Exercise description: From the data underneath, reproduce exactly the stretch that begins at the line with "(* ===== verification/Services.v ===== *)" and ends after the line with "Context.run_context_op s op".

Records:
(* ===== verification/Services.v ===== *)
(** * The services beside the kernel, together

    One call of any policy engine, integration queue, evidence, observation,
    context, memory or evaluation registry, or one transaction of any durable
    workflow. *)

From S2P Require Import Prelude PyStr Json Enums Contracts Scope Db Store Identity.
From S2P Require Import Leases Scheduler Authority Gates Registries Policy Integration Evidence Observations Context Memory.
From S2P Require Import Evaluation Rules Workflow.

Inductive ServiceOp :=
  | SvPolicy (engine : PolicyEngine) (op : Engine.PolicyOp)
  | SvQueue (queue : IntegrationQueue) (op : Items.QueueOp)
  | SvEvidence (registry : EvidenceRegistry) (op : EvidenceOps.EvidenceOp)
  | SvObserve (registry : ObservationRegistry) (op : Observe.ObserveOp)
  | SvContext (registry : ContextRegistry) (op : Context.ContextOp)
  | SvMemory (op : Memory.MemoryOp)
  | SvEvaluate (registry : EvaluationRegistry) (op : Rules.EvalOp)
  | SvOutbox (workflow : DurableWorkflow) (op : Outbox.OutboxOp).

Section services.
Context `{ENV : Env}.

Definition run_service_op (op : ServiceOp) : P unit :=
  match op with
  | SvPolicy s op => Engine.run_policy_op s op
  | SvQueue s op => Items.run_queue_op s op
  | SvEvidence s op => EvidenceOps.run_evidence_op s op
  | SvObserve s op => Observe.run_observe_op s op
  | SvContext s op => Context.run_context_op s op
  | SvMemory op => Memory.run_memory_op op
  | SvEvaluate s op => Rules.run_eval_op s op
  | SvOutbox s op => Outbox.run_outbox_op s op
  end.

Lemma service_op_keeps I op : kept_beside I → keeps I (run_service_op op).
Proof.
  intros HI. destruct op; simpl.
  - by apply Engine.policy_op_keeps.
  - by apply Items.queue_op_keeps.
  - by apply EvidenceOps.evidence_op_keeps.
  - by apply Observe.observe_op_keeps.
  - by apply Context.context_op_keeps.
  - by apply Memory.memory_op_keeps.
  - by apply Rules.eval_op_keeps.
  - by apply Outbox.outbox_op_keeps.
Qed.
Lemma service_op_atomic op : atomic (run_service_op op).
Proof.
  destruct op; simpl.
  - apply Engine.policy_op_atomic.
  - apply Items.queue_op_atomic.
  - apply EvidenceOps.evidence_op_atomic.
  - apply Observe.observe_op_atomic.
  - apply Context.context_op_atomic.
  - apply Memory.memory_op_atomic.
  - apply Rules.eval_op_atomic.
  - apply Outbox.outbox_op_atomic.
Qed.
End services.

...

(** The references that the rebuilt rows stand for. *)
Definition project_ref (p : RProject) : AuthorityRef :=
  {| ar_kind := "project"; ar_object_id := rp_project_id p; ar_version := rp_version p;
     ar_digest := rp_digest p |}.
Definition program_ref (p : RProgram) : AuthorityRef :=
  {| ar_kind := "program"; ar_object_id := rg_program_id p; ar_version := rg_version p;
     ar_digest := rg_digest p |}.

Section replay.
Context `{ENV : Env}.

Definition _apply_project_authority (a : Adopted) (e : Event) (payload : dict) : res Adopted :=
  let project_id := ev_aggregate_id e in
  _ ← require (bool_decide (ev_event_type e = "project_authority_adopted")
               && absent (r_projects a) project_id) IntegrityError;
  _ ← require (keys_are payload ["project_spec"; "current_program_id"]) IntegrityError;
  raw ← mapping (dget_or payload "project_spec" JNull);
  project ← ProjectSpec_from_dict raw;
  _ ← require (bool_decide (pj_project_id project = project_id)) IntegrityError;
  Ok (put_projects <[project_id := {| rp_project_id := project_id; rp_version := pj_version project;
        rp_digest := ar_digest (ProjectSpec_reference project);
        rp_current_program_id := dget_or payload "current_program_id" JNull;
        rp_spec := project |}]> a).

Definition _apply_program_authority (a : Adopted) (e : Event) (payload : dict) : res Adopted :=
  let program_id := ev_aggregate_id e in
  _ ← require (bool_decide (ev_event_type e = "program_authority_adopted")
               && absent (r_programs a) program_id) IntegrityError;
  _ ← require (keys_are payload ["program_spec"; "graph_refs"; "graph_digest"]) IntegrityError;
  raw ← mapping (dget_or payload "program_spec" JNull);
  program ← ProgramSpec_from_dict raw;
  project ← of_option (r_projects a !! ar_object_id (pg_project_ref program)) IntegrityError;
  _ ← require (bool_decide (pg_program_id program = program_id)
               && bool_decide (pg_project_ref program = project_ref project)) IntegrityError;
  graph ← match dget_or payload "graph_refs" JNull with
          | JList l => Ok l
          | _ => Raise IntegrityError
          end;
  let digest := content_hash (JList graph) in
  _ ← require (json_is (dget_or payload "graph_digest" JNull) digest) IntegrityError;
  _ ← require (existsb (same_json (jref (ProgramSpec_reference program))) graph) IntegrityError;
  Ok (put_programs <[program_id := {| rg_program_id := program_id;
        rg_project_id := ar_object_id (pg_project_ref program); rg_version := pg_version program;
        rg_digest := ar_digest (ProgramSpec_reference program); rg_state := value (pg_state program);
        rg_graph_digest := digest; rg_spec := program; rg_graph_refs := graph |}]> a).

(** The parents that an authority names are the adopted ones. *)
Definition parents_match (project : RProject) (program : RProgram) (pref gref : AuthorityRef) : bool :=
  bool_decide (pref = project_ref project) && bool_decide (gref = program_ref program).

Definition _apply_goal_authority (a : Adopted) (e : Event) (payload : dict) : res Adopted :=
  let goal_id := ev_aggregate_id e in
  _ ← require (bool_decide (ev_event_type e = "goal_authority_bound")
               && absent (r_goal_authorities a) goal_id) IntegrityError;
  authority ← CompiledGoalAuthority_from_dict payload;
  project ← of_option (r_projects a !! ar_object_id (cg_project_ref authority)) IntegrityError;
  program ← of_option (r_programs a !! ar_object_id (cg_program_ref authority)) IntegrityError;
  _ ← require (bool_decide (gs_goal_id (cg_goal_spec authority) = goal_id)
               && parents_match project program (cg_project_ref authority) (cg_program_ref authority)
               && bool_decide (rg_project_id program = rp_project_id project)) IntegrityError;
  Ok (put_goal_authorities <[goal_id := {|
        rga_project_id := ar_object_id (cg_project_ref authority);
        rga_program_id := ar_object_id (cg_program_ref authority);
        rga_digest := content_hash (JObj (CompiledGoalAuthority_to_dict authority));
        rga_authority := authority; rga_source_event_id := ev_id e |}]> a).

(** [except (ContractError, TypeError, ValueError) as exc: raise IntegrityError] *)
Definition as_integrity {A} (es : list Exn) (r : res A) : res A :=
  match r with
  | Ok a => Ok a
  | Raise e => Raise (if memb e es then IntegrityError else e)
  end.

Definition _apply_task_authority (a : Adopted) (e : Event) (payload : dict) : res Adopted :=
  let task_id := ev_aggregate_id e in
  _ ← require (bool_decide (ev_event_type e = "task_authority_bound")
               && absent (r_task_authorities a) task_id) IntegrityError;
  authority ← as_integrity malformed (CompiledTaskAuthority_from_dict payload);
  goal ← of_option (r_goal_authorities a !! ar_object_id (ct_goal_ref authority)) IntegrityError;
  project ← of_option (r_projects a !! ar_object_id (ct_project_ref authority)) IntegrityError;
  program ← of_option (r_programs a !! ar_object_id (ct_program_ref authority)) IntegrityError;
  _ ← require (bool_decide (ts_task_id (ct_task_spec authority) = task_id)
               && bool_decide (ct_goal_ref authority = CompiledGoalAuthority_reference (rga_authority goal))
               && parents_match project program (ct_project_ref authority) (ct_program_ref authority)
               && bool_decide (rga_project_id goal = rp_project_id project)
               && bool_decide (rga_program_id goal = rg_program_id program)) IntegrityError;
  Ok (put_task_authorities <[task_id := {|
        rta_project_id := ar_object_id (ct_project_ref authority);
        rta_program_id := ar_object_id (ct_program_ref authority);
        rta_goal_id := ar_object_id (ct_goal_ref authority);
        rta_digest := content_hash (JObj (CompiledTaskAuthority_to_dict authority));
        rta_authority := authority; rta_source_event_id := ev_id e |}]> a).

Problem solution:
(* ===== verification/Services.v ===== *)
(** * The services beside the kernel, together

    One call of any policy engine, integration queue, evidence, observation,
    context, memory or evaluation registry, or one transaction of any durable
    workflow. *)

From S2P Require Import Prelude PyStr Json Enums Contracts Scope Db Store Identity.
From S2P Require Import Leases Scheduler Authority Gates Registries Policy Integration Evidence Observations Context Memory.
From S2P Require Import Evaluation Rules Workflow.

Inductive ServiceOp :=
  | SvPolicy (engine : PolicyEngine) (op : Engine.PolicyOp)
  | SvQueue (queue : IntegrationQueue) (op : Items.QueueOp)
  | SvEvidence (registry : EvidenceRegistry) (op : EvidenceOps.EvidenceOp)
  | SvObserve (registry : ObservationRegistry) (op : Observe.ObserveOp)
  | SvContext (registry : ContextRegistry) (op : Context.ContextOp)
  | SvMemory (op : Memory.MemoryOp)
  | SvEvaluate (registry : EvaluationRegistry) (op : Rules.EvalOp)
  | SvOutbox (workflow : DurableWorkflow) (op : Outbox.OutboxOp).

Section services.
Context `{ENV : Env}.

Definition run_service_op (op : ServiceOp) : P unit :=
  match op with
  | SvPolicy s op => Engine.run_policy_op s op
  | SvQueue s op => Items.run_queue_op s op
  | SvEvidence s op => EvidenceOps.run_evidence_op s op
  | SvObserve s op => Observe.run_observe_op s op
  | SvContext s op => Context.run_context_op s op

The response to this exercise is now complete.